Visual communication is a powerful tool in today’s “give it to me now, right now” world. Expectations and urgency is through the roof, and you have a very small window to get your point across, reinforce credibility, and/or make a sale.
- Do you have a full system for your logo and brand standards and is it (actually) enforced and followed at all areas of your company?
- Is the hero on the homepage of your website explaining who you are and driving users to take a next step?
- Is your product standing out or blending in on the shelf amongst a plethora of other options? Should you ramp up or scale back on the aesthetics to be distinct in the market?
Each of these touch-points are just examples of (quick) reactions customers and followers will have with your brand. It’s easy to get caught up in thinking that your brand is the big, giant ecosystem (and it is), but don’t get stuck in the broad strokes and forget the little details that may be helping or hurting your brand’s image and bottom line.
The beauty of visual communication is that it’s understood globally. There’s no other language in the world that everyone, to some degree, understands. Think about a stop sign. These may look different at different corners of the world, but generally and universally, it’s an understood symbol (and the most obvious illustration of visual communication I can think of).
These same rules apply when we are designing for a client. What does the logo really say about the brand? What is its depth and meaning, and how is that visually reinforced? What should users, customers, and community members pick up on and latch on to? What expectations are set and reinforced throughout the output of the brand (on the website, on product packaging, patterns, systems, etc.)
For Fifth + Broadway, it was reinforcing community, centralized location, vibrancy, dynamism, and being in ‘the middle of it all’. Creating a refined brand and now nationally recognized project that has shifted the perspective of downtown Nashville and Lower Broad.
For CREW, as we evolved the brand from a b2b to b2c focus, we reinforced the brand system, color palette, and typography to be more appropriate and resonate with the home mixologist. It’s intentionally softer, more approachable, and more inviting/less threatening in an effort to lower the barrier of entry, championing the “craftsman” community and bolstering the brand’s position in a growing market.
How To Apply This To Your Brand
If you’re reading this and you’re nodding your head, because you’re either doing this well or could be doing it a lot better, I’d push you to look inward and think about every touchpoint someone has with your brand or business.
- On your website – how are visuals reinforcing your calls to action? What text can be removed in favor of a more concise and/or visual representation?
- In an advertisement -how are visuals (immediately) grabbing the attention of your audience? It’s a skim and swipe world, and we’re just living in it. What makes you stand out? ,
- On a store shelf – is it time to be loud and proud, or subtle and understated? Look at what your competitors are doing. Where is it crowded and where is there room to be distinct?

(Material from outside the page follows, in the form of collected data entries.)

Definition t_step (s : auth_session) (t : transcript) (ev : event) : transcript :=
  match ev with
  | Sent command sid m =>
      if command =? SMB2_NEGOTIATE then if neg_smb3_enabled s then Transcript (t_neg t) [concat m] else t
      else if (command =? SMB2_SESSION_SETUP) && smb311 (au_seal s) then
        Transcript (t_neg t) ((if sid =? 0 then t_neg t else t_cur t) ++ [concat m])
      else t
  | Received command _ st _ m _ =>
      if command =? SMB2_NEGOTIATE then
        if bool_decide (hash_of (t_cur t) = replicate SHA512_DIGEST_LENGTH 0) then t
        else Transcript (t_cur t ++ [concat m]) (t_cur t ++ [concat m])
      else if (command =? SMB2_SESSION_SETUP) && smb311 (au_seal s) && (st =? STATUS_MORE_PROCESSING_REQUIRED)
      then Transcript (t_neg t) (t_cur t ++ [concat m]) else t
  end.
Definition t_run (s : auth_session) (evs : list event) : transcript := fold_left (t_step s) evs (Transcript [] []).

Definition hashes (i : auth_iod) (t : transcript) : Prop :=
  iod_pre_auth_int_hash i = hash_of (t_cur t) /\ iod_pre_auth_int_hash_neg i = hash_of (t_neg t).

Arguments hash_of : simpl never.

Lemma hash_of_snoc ms m : hash_of (ms ++ [m]) = sha512 (hash_of ms ++ m).
Proof. unfold hash_of. by rewrite fold_left_app. Qed.
(** A request matches. *)
Definition matched (m : list Z) (mem : bool) (now : Z) (p : packet) (q : rq) (k : nat) (cmpd : bool) (i : iod)
  : rq * list effect * iod :=
  let up := share_up (the_part k q) in
  match p with
  | Smb1 _ =>
      let '(q, ef) := deliver m (non_compound_replies i) cmpd k q in (q, up ++ ef, set_work i)
  | Smb2 h =>
      let i := if cmpd && (k =? 0)%nat then set_non_compound true i else i in
      let x := the_part k q in
      let x := if pending h then x else set_response true x in
      let i := set_auth (Setup.hash_received s (sr_command x) (sr_messageid x) (h_status h) (h_flags h) [m] mem (auth i)) i in
      let i := set_work i in
      if pending h then
        let x := set_pending (h_asyncid h) (h_credits h) now x in
        (set_part k x q, up ++ [no_request p m], set_credits (granted x q (credits i)) i)
      else
        let '(q, ef) := deliver m (non_compound_replies i) cmpd k (set_part k x q) in (q, up ++ ef, i)
  end.

(** A message that has been told apart. *)
Definition receive (m : list Z) (mem : bool) (now : Z) (p : packet) (i : iod) : iod :=
  let i := set_times now (lastrqsent i) i in
  match find_rq (non_compound_replies i) p (rqlist i) with
  | None => add_log [no_request p m] i
  | Some (before, (q, k, cmpd), after) =>
      let '(q, ef, i) := matched m mem now p q k cmpd i in
      add_log ef (set_queue (before ++ q :: after) i)
  end.

(** One round of [smb_iod_recvall]: a message [m]; [decompress] is [smb2_rq_decompress_read]
    where the session compresses.  Is SMB 1 still allowed? *)
Definition smb_iod_recv_one (decompress : option (list Z -> Z + list Z)) (m : list Z) (mem : bool) (now : Z)
    (smb1_allowed : bool) (i : iod) : bool * iod :=
  if (length m <? SMB_HDRLEN)%nat then (smb1_allowed, add_log [Freed m] i)
  else if (nth 0 m 0 =? 0xfe) || (nth 0 m 0 =? 0xfc) then
    if (length m <? SMB2_HDRLEN)%nat then (smb1_allowed, add_log [Freed m] i)
    else
      let compressed := bool_decide (take 4 m = [0xfc; 0x53; 0x4d; 0x42]) in
      if negb (bool_decide (take 4 m = [0xfe; 0x53; 0x4d; 0x42])) && negb compressed
      then (smb1_allowed, add_log [Freed m] i)
      else
        match (if compressed then decompress else None) with
        | Some f =>
            match f m with
            | inl _ => (false, add_log [Freed m] i)
            | inr m' => (false, receive m' mem now (Smb2 (smb2_hdr m')) i)
            end
        | None => (false, receive m mem now (Smb2 (smb2_hdr m)) i)
        end
  else if negb (bool_decide (take 4 m = [0xff; 0x53; 0x4d; 0x42])) then (smb1_allowed, add_log [Freed m] i)
  else if negb smb1_allowed then (smb1_allowed, add_log [Freed m] i)
  else (smb1_allowed, receive m mem now (Smb1 (smb1_key m)) i).

(** The messages that have come in, until [SMB_TRAN_RECV] has no more. *)
Fixpoint smb_iod_recvall (decompress : option (list Z -> Z + list Z)) (mem : bool) (now : Z) (smb1_allowed : bool)
    (ms : list (list Z)) (i : iod) : iod :=
  match ms with
  | [] => i
  | m :: r =>
      let '(allowed, i) := smb_iod_recv_one decompress m mem now smb1_allowed i in
      smb_iod_recvall decompress mem now allowed r i
  end.
End Receive.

Unpack and look at each of these extensions of your brand, and ask yourself, ”how are we reinforcing the brand’s purpose and visual identity at each touchpoint?” What is your ‘visual language’? What can be said without words and reinforced through imagery, color selections, illustrations, layout, and typography?
Think about what you must say. Only what you must. It’s worth the internal discussion, diligence, and research to understand what to say, what not to, and most importantly, the best way to say what you really mean.